Он потащил меня в холодную хлябь весеннего дождя, встряхивая по пути и матерясь в адрес своего… ну, давайте все-таки я буду называть его другом…
Потом он впихнул меня в подвернувшееся такси, ввалился рядом и мы поехали зачем-то к Татьяне Евсеевне – что-то там выяснять, хотя все уже мне было ясно.
Татьяна Евсеевна открыла дверь рывком, словно стояла часа два в темном коридоре, приникнув к глазку.
– Идиот! – сказала она Косе глубоким звучным голосом, совсем не обращая на меня внимания. – Чего ты приперся среди ночи? Ты истерзал мое сердце! Ты погубил мою жизнь!
И у меня мелькнула мысль, что Татьяна Евсеевна, должно быть, не только последние известия читает по радио, но и в радиоспектаклях, пожалуй, играет.
– Таня… – вибрируя всем телом, проговорил враз обмякший Кося. – Меня предали, Таня…

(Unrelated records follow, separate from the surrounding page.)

(* ===== verification/ResultSpec.v ===== *)
(** * What a command result carries

    Encoding a result and decoding the bytes gives the result back, its
    codes and warnings sorted; and an envelope that was decoded encodes to the
    bytes it was read from. *)

From S2P Require Import Prelude Utf8 GoStd Codes Value Canonical Primitives Ids.
From S2P Require Import SetsSpec PrimitivesSpec IdsSpec Parse ParseTotal ParsePrint.
From S2P Require Import ParseSound ParseDoc Reader ReaderSpec Result.
Local Open Scope Z_scope.
Local Open Scope go_scope.

#[global] Instance Sticky_decodeBarrier b : Sticky (decodeBarrier b).
Proof. unfold decodeBarrier. apply _. Qed.

#[global] Instance Sticky_decodeSnapshot sn : Sticky (decodeSnapshot sn).
Proof. unfold decodeSnapshot. apply _. Qed.

#[global] Instance Sticky_decodePage pg : Sticky (decodePage pg).
Proof. unfold decodePage. apply _. Qed.

#[global] Instance Sticky_decodeCode c : Sticky (decodeCode c).
Proof. unfold decodeCode. apply _. Qed.

#[global] Instance Sticky_decodeRetryable rd v out codes : Sticky (decodeRetryable rd v out codes).
Proof. unfold decodeRetryable. destruct (ResultRetryable out codes). apply _. Qed.

#[global] Instance Sticky_decodeMutation m : Sticky (decodeMutation m).
Proof. unfold decodeMutation. apply _. Qed.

Она круто повернулась и пошла, сильно стуча деревянными сабо, в комнаты. Кося ткнул меня пятерней в спину, и, споткнувшись на пороге, я тоже влетела в квартиру, после чего дверь захлопнулась. Здесь, в коридоре, Кося, как-то сразу угомонившись, снял куртку, переобулся в домашние тапочки и зашлепал следом за Татьяной Евсеевной. Кажется, обо мне они подзабыли. Я потопталась в коридоре и тоже пошла в столовую. Там оказалось очень уютно, по-видимому, у Татьяны Евсеевны был тонкий вкус понимающей в жизни, близкой к климаксу дамы. И я разглядела ее наконец: очень интересная женщина была Татьяна Евсеевна: крошечная, на коротковатых ногах, с чудовищным носом и прекрасными черными глазами – она завораживала своим дивным профессиональным контральто.

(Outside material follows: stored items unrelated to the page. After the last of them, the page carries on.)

(* ===== verification/Ticket.v ===== *)
(** * Ticket records

    The data of [src/internal/tasks/ticket]: the ticket record of [record.go]
    with the optional members of its sibling files, its summary ([lazy.go]),
    the closed vocabularies, and the reads of a record that take no decoding.
    A [nil] slice or map is the empty one, except in [VerdictPaths] and
    [RequiredRoles], whose absence the record encodes. *)

From S2P Require Import Prelude Utf8 GoStd Codes Value Primitives Ids.
Local Open Scope Z_scope.
Local Open Scope go_scope.

(** ** Vocabulary *)

Definition Profile : string := "taskman-ticket/0".

Definition StatusDraft : string := "DRAFT".
Definition StatusOpen : string := "OPEN".
Definition StatusHeld : string := "HELD".
Definition StatusCompleted : string := "COMPLETED".
Definition StatusArchived : string := "ARCHIVED".

Definition Kinds : list string := ["FEATURE"; "BUG"; "CHORE"; "SPIKE"; "DOC"; "MANUAL"; "EXTERNAL"].
Definition Priorities : list string := ["P0"; "P1"; "P2"; "P3"].
Definition ExecutionClasses : list string := ["AUTONOMOUS"; "APPROVAL_REQUIRED"; "MANUAL"; "EXTERNAL"; "NEVER"].
Definition Obligations : list string := ["COMPLETED"; "GATE_PASSED"].
Definition Coverages : list string := ["QUALIFIED"; "INCOMPLETE"; "UNKNOWN"].
Definition ResourceClasses : list string :=
  ["PATH"; "SHARED_GATE"; "SCHEMA"; "GENERATED_OUTPUT"; "PORT"; "DATABASE"; "WHOLE_REPOSITORY"; "OTHER"].
Definition SourceKinds : list string := ["NATIVE"; "IMPORT"].
Definition CompletionKinds : list string := ["VERIFIED"; "MANUAL"].
Definition ApprovalOps : list string := ["RUN"; "COMPLETE"; "INTEGRATE"; "ADJUDICATE"].
Definition Statuses : list string := [StatusDraft; StatusOpen; StatusHeld; StatusCompleted; StatusArchived].
Definition ArchivedFroms : list string := [StatusDraft; StatusOpen; StatusHeld; StatusCompleted].

Definition AcceptanceRelevantFields : list string :=
  ["kind"; "acceptanceCriteria"; "requirementRefs"; "dependencies"; "requiredGates"; "effects"; "capabilities";
   "executionClass"; "supersedes"; "source"; "requiresPool"; "requiredRoles"].

Definition Stages : list string := ["implement"; "review"; "integrate"].
Definition StageRoles : list string := ["BUILDER"; "REVIEWER"; "VERIFIER"; "REPAIR"; "DOCS"].

(** Progress phases. *)
Definition PhaseInProgress : string := "IN_PROGRESS".
Definition PhaseDeliveredOnBranch : string := "DELIVERED_ON_BRANCH".
Definition PhaseInReview : string := "IN_REVIEW".
Definition PhaseInMergeQueue : string := "IN_MERGE_QUEUE".
Definition PhaseMergedAwaitingCloseout : string := "MERGED_AWAITING_CLOSEOUT".
Definition PhaseBlocked : string := "BLOCKED".
Definition PhaseCleared : string := "CLEARED".

(** Kinds of hold conditions. *)
Definition HoldConditionCommitContained : string := "COMMIT_CONTAINED".
Definition HoldConditionPathExists : string := "PATH_EXISTS".
Definition HoldConditionSymbolDefined : string := "SYMBOL_DEFINED".
Definition HoldConditionKinds : list string :=
  [HoldConditionCommitContained; HoldConditionPathExists; HoldConditionSymbolDefined].

(** ** The record's parts *)

Record Dependency := { dep_TicketID : TicketID; dep_Obligation : string; dep_GateID : option string }.

Record Source := {
  src_Kind : string;
  src_SourceQueueID : string;
  src_SourceItemID : option string;
  src_SourceRevisionSha256 : option string
}.

Record Resource := { res_Class : string; res_Key : string }.

Record Effects := {
  eff_Coverage : string;
  eff_TouchPaths : list string;
  eff_Resources : list Resource;
  eff_ExternalUnbounded : bool;
  eff_VerdictPaths : option (list string)
}.

Record HoldCondition := {
  hc_Kind : string;
  hc_Ref : string;
  hc_Commit : string;
  hc_Path : string;
  hc_Symbol : string
}.

Record Hold := {
  hold_HoldID : string;
  hold_Actor : string;
  hold_Reason : string;
  hold_PlacedAt : string;
  hold_Condition : option HoldCondition
}.

Record Approval := {
  apr_GrantID : string;
  apr_Actor : string;
  apr_Operation : string;
  apr_TargetRevision : string;
  apr_Scope : list string;
  apr_Revoked : bool;
  apr_GrantedAt : string
}.

Record Completion := {
  cmp_Kind : string;
  cmp_Actor : string;
  cmp_Reason : option string;
  cmp_Evidence : list string;
  cmp_ManifestSha256 : option string;
  cmp_RecordedAt : string
}.

Record EscalationRef := {
  esc_RequestID : string;
  esc_OriginSha256 : string;
  esc_HeadSha256 : string;
  esc_Revision : string;
  esc_AcceptanceRevision : string;
  esc_Kind : string;
  esc_State : string
}.

Record EscalationRefs := {
  escs_Revision : string;
  escs_LastControlTicketRevision : string;
  escs_WorkRevision : string;
  escs_Entries : list EscalationRef
}.

Record OperatorNoteReference := { note_Revision : string; note_Current : option string; note_Head : string }.

Record ExternalReviewRef := { rev_Generation : string; rev_Revision : string; rev_Head : string }.

Record Prerequisite := {
  pre_TicketID : TicketID;
  pre_Obligation : string;
  pre_GateID : option string;
  pre_Stages : list string
}.

Record AttachedEvidence := {
  att_AcceptanceRevision : string;
  att_Actor : string;
  att_Evidence : list string;
  att_Reason : string;
  att_RecordedAt : string
}.

Record ProgressMark := {
  Phase : string;
  Lane : option string;
  Host : option string;
  Branch : option string;
  Head : option string;
  PR : option string;
  PReason : option string
}.

Record Progress := { prg_Mark : ProgressMark; prg_Actor : string; prg_RecordedAt : string }.

Record KnowHowAnchor := { kha_Path : string; kha_Blob : string; kha_Symbol : string; kha_SymbolSha256 : string }.

Inductive KnowHowEntry := mkKnowHowEntry {
  kh_Seq : string;
  kh_Operation : string;
  kh_Text : string;
  kh_Anchors : list KnowHowAnchor;
  kh_Routes : list string;
  kh_Commit : string;
  kh_Supersedes : option string;
  kh_Attempt : option string;
  kh_Generation : option string;
  kh_EvidencePath : option string;
  kh_Note : string;
  kh_Reason : option string;
  kh_Repository : string;
  kh_ActorID : string;
  kh_ActorRole : string;
  kh_RecordedAt : string;
  kh_Reconfirmed : option KnowHowEntry
}.

Record ObligationCounts := {
  oc_Witnessed : Z; oc_Total : Z; oc_Deferred : Z; oc_CoreWitnessed : Z; oc_CoreTotal : Z
}.

Record ObligationHighWater := { hw_AcceptanceRevision : string; hw_Witnessed : Z }.

Record ObligationRaise := { or_Attempt : string; or_Generation : string; or_AcceptanceRevision : string }.

Record ObligationsReference := {
  obl_Prefix : string;
  obl_Revision : string;
  obl_Head : string;
  obl_Counts : ObligationCounts;
  obl_HighWater : ObligationHighWater;
  obl_LastRaise : option ObligationRaise
}.

(** ** The record *)

Record Record_ := {
  rec_RequiredRoles : option (gmap string (list string));
  rec_RequiresPool : string;
  rec_Escalations : option EscalationRefs;
  rec_TicketID : TicketID;
  rec_Revision : string;
  rec_AcceptanceRevision : string;
  rec_PreviousRecordSha256 : option string;
  rec_Status : string;
  rec_ArchivedFrom : option string;
  rec_Title : string;
  rec_Body : option string;
  rec_Kind : string;
  rec_Owner : option string;
  rec_Milestone : option string;
  rec_Priority : string;
  rec_Order : string;
  rec_Labels : list string;
  rec_Dependencies : list Dependency;
  rec_AcceptanceCriteria : list string;
  rec_RequirementRefs : list string;
  rec_Source : Source;
  rec_Effects : Effects;
  rec_Capabilities : list string;
  rec_RequiredGates : list string;
  rec_Holds : list Hold;
  rec_ExecutionClass : string;
  rec_Approvals : list Approval;
  rec_Completion : option Completion;
  rec_DueDate : option string;
  rec_EstimateMinutes : option string;
  rec_Supersedes : option TicketID;
  rec_SupersededBy : option TicketID;
  rec_ShadowOverlay : bool;
  rec_CreatedAt : string;
  rec_UpdatedAt : string;
  rec_UpdatedBy : string;
  rec_OperatorNote : option OperatorNoteReference;
  rec_ExternalReviews : gmap string ExternalReviewRef;
  rec_ExecutionPrerequisites : list Prerequisite;
  rec_AttachedEvidence : list AttachedEvidence;
  rec_Progress : list Progress;
  rec_KnowHow : list KnowHowEntry;
  rec_ObligationsRef : option ObligationsReference
}.

(** [rec.EffectiveStatus()] *)
Definition EffectiveStatus (rec : Record_) : string :=
  match rec_ArchivedFrom rec with Some s => s | None => rec_Status rec end.

(** ** Summaries *)

Record Summary := {
  sum_TicketID : TicketID;
  sum_Title : string;
  sum_Status : string;
  sum_ArchivedFrom : option string;
  sum_Priority : string;
  sum_Order : string;
  sum_AcceptanceRevision : string;
  sum_Kind : string;
  sum_Owner : option string;
  sum_Milestone : option string;
  sum_Labels : list string;
  sum_RequiredGates : list string;
  sum_Dependencies : list Dependency;
  sum_UpdatedAt : string;
  sum_CompletedAt : option string
}.

Definition SummaryOf (r : Record_) : Summary :=
  {| sum_TicketID := rec_TicketID r; sum_Title := rec_Title r; sum_Status := rec_Status r;
     sum_ArchivedFrom := rec_ArchivedFrom r; sum_Priority := rec_Priority r; sum_Order := rec_Order r;
     sum_AcceptanceRevision := rec_AcceptanceRevision r; sum_Kind := rec_Kind r; sum_Owner := rec_Owner r;
     sum_Milestone := rec_Milestone r; sum_Labels := rec_Labels r; sum_RequiredGates := rec_RequiredGates r;
     sum_Dependencies := rec_Dependencies r; sum_UpdatedAt := rec_UpdatedAt r;
     sum_CompletedAt := cmp_RecordedAt <$> rec_Completion r |}.

(** [Closed(status)] *)
Definition ClosedStatus (status : string) : bool := (status =s StatusCompleted) || (status =s StatusArchived).

(** ** Progress *)

Definition Live (status : string) : bool :=
  (status =s StatusDraft) || (status =s StatusOpen) || (status =s StatusHeld).

Definition EffectiveProgress (rec : Record_) : option Progress :=
  if negb (Live (rec_Status rec)) then None
  else match last (rec_Progress rec) with
  | None => None
  | Some p => if Phase (prg_Mark p) =s PhaseCleared then None else Some p
  end.

Definition EffectivePhase (rec : Record_) : string :=
  match EffectiveProgress rec with Some p => Phase (prg_Mark p) | None => "NONE" end.

(** [m.Equal(o)]; [Count]s are compared as their text. *)
Definition ProgressMark_Equal (m o : ProgressMark) : bool :=
  let eq (a b : option string) := match a, b with
    | None, None => true
    | Some x, Some y => x =s y
    | _, _ => false
    end in
  (Phase m =s Phase o) && eq (Lane m) (Lane o) && eq (Host m) (Host o) && eq (Branch m) (Branch o) &&
  eq (Head m) (Head o) && eq (PReason m) (PReason o) && eq (PR m) (PR o).

(** [m.Validate()] *)
Definition ProgressMark_Validate (m : ProgressMark) : option Error :=
  let need (ok : bool) (what : string) : option Error :=
    if ok then None else Some (Errorf CodeMalformed "/phase" "phase %s requires %s" [AStr (Phase m); AStr what]) in
  let has (x : option string) := bool_decide (is_Some x) in
  if Phase m =s PhaseDeliveredOnBranch then need (has (Branch m) && has (Head m)) "branch and head"
  else if (Phase m =s PhaseInReview) || (Phase m =s PhaseInMergeQueue) then need (has (PR m)) "pr"
  else if Phase m =s PhaseMergedAwaitingCloseout then need (has (Head m)) "head (the merge commit)"
  else if Phase m =s PhaseBlocked then need (has (PReason m)) "reason"
  else if Phase m =s PhaseCleared then
    need (negb (has (Lane m)) && negb (has (Host m)) && negb (has (Branch m)) && negb (has (Head m)) && negb (has (PR m)))
      "lane, host, branch, head and pr to be null"
  else None.

(** [PrerequisiteApplies(p, stage)] *)
Definition PrerequisiteApplies (p : Prerequisite) (stage : string) : bool :=
  if stage =s ε then true else existsb (λ s, s =s stage) (pre_Stages p).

– Идио-от, – простонала она опять, и я ощутила почти зримо, почти увидела, как звук этого низкого сильного голоса захлестнул арканом Косину шею и потянул к себе, как тянут на поводке упирающуюся собаку. – Что ты хотел, – чтобы люди тебя понимали! Я растеряла всех, я смирилась с людским злом, я никому не верю, я всегда говорила тебе… – На полуслове она пошла в соседнюю комнату, может быть, в спальню, и через минуту вернулась с пачкой сигарет и с какими-то фотографиями. Странно, как умудрялась она дома ходить на таких высоченных сабо… Зачем?

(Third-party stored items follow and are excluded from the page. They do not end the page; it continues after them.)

Definition CheckDependencies (inv : Inventory) (proposed : Record_) : outcome unit (option Error) :=
  let target := TicketID_Raw (rec_TicketID proposed) in
  let ds := rec_Dependencies proposed in
  match check_edges (inv_sum inv) target 0 ds with
  | Some e => Ok (Some e)
  | None =>
      match dfs (dfs_fuel (inv_sum inv) ds) (inv_sum inv) target ∅ (rev ((λ d, raw d) <$> ds)) with
      | None => OutOfFuel
      | Some true =>
          Ok (Some (Errorf CodeCycle "/dependencies" "adding these dependencies creates a cycle through %s" [AStr target]))
      | Some false => Ok None
      end
  end.

(** ** Tokens, order and unmet dependencies *)

Fixpoint CheckLocalToken_loop (sum : gmap string Summary) (local f : string) (ids : list string) : option Error :=
  match ids with
  | [] => None
  | id :: ids' =>
      if FoldToken (match sum !! id with Some s => TicketID_Local (sum_TicketID s) | None => ε end) =s f then
        Some (Errorf CodeDuplicateID "/ticketId" "local token %q collides with %s under ASCII case folding"
          [AStr local; AStr id])
      else CheckLocalToken_loop sum local f ids'
  end.

Definition CheckLocalToken (inv : Inventory) (local : string) : option Error :=
  CheckLocalToken_loop (inv_sum inv) local (FoldToken local) (inv_ids inv).

(** [less(i, j)] on the ids themselves; each has a summary. *)
Definition plan_Priority (sum : gmap string Summary) (x : string) : string :=
  match sum !! x with Some s => sum_Priority s | None => ε end.

Definition plan_Order (sum : gmap string Summary) (x : string) : Z :=
  match sum !! x with Some s => Count_Int (sum_Order s) | None => 0 end.

Definition plan_less (sum : gmap string Summary) (x y : string) : bool :=
  if negb (plan_Priority sum x =s plan_Priority sum y) then plan_Priority sum x <s plan_Priority sum y
  else if negb (plan_Order sum x =? plan_Order sum y) then plan_Order sum x <? plan_Order sum y
  else x <s y.

Definition Sorted_ (inv : Inventory) : list string :=
  isort (λ x y, negb (plan_less (inv_sum inv) y x)) (IDs inv).

Record UnmetDependency := { unm_TicketID : string; unm_Status : string }.

Definition metCompleted (dep : Summary) : bool :=
  (sum_Status dep =s StatusCompleted) ||
  ((sum_Status dep =s StatusArchived) &&
   match sum_ArchivedFrom dep with Some from => from =s StatusCompleted | None => false end).

Definition UnmetCompletedDependencies (inv : Inventory) (id : string) : list UnmetDependency :=
  isort (λ a b, negb (unm_TicketID b <s unm_TicketID a))
    (omap (λ d,
      if negb (dep_Obligation d =s "COMPLETED") then None
      else match inv_sum inv !! raw d with
      | None => Some {| unm_TicketID := raw d; unm_Status := ε |}
      | Some dep => if metCompleted dep then None else Some {| unm_TicketID := raw d; unm_Status := sum_Status dep |}
      end) (deps (inv_sum inv) id)).

(** ** A small queue

    Records for the instances of the inventory's theorems: [b] depends on
    [a], [c] and [d] on each other and on a ticket that does not exist. *)


Definition sample_queue : QueueID := {| QueueID_Raw := "queue:x:q"; QueueID_Authority := "x"; QueueID_Queue := "q" |}.

Definition sample_id (local : string) : TicketID :=
  {| TicketID_Raw := "ticket:x:q:" +:+ local; TicketID_Authority := "x"; TicketID_Queue := "q"; TicketID_Local := local |}.

Definition sample_dep (local : string) : Dependency :=
  {| dep_TicketID := sample_id local; dep_Obligation := "COMPLETED"; dep_GateID := None |}.

Definition sample_ledger_record (local priority : string) (on : list string) (ks : list KnowHowEntry) : Record_ :=
  {| rec_RequiredRoles := None; rec_RequiresPool := ε; rec_Escalations := None; rec_TicketID := sample_id local;
     rec_Revision := "1"; rec_AcceptanceRevision := "1"; rec_PreviousRecordSha256 := None; rec_Status := StatusOpen;
     rec_ArchivedFrom := None; rec_Title := "t"; rec_Body := None; rec_Kind := "BUG"; rec_Owner := None;
     rec_Milestone := None; rec_Priority := priority; rec_Order := "0"; rec_Labels := [];
     rec_Dependencies := sample_dep <$> on; rec_AcceptanceCriteria := []; rec_RequirementRefs := [];
     rec_Source := {| src_Kind := "NATIVE"; src_SourceQueueID := "queue:x:q"; src_SourceItemID := None;
                      src_SourceRevisionSha256 := None |};
     rec_Effects := {| eff_Coverage := "UNKNOWN"; eff_TouchPaths := []; eff_Resources := []; eff_ExternalUnbounded := false;
                       eff_VerdictPaths := None |};
     rec_Capabilities := []; rec_RequiredGates := []; rec_Holds := []; rec_ExecutionClass := "AUTONOMOUS";
     rec_Approvals := []; rec_Completion := None; rec_DueDate := None; rec_EstimateMinutes := None;
     rec_Supersedes := None; rec_SupersededBy := None; rec_ShadowOverlay := false;
     rec_CreatedAt := "2026-01-01T00:00:00Z"; rec_UpdatedAt := "2026-01-01T00:00:00Z"; rec_UpdatedBy := "op";
     rec_OperatorNote := None; rec_ExternalReviews := ∅; rec_ExecutionPrerequisites := []; rec_AttachedEvidence := [];
     rec_Progress := []; rec_KnowHow := ks; rec_ObligationsRef := None |}.

Definition sample_record (local priority : string) (on : list string) : Record_ := sample_ledger_record local priority on [].

Definition sample_records : list Record_ :=
  [sample_record "d" "P0" ["c"]; sample_record "b" "P1" ["a"]; sample_record "c" "P2" ["d"; "z"]; sample_record "a" "P1" []].

(** The inventory [NewInventory] builds. *)
Definition sample_inventory : Inventory :=
  match NewInventory sample_queue sample_records with
  | Ok inv => inv
  | _ => mkInventory sample_queue ∅ ∅ ∅ None [] ∅
  end.

Lemma sample_inventory_Ok : NewInventory sample_queue sample_records = Ok sample_inventory.
Proof. unfold sample_inventory. destruct (NewInventory _ _) eqn:E; [done|..]; exfalso; revert E; vm_compute; discriminate. Qed.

– Но – Таня, – Кося умоляюще протянул к ней руки. – Скажи, ответь ради всего святого… Ведь мы с ним были друзьями…
– Кося! – Татьяна Евсеевна тем же обкатанным театральным жестом протянула руки к нему, и получилась классическая мизансцена, и от того, что на ногах ее были сабо на толстых подошвах, казалось, что стоит она на котурнах и играет для меня какой-то очень знакомый спектакль. Для меня лично. – Кося! Никто нам не нужен… Мы отдохнем… Милый, мы отдохнем…
И я знаю, что уже раз пять корректировала каждую эту фразу, но в экстремальной такой ситуации не могу вспомнить – у какого писателя.
– Снимайте, снимайте свое пальтишко, – вдруг обратилась она ко мне. Обдуманно употребила уменьшительный суффикс «ишк», для выражения презрения. (Когда я догадалась – что она вытворяет своим голосом, я стала понимать ее как профессионал профессионала.)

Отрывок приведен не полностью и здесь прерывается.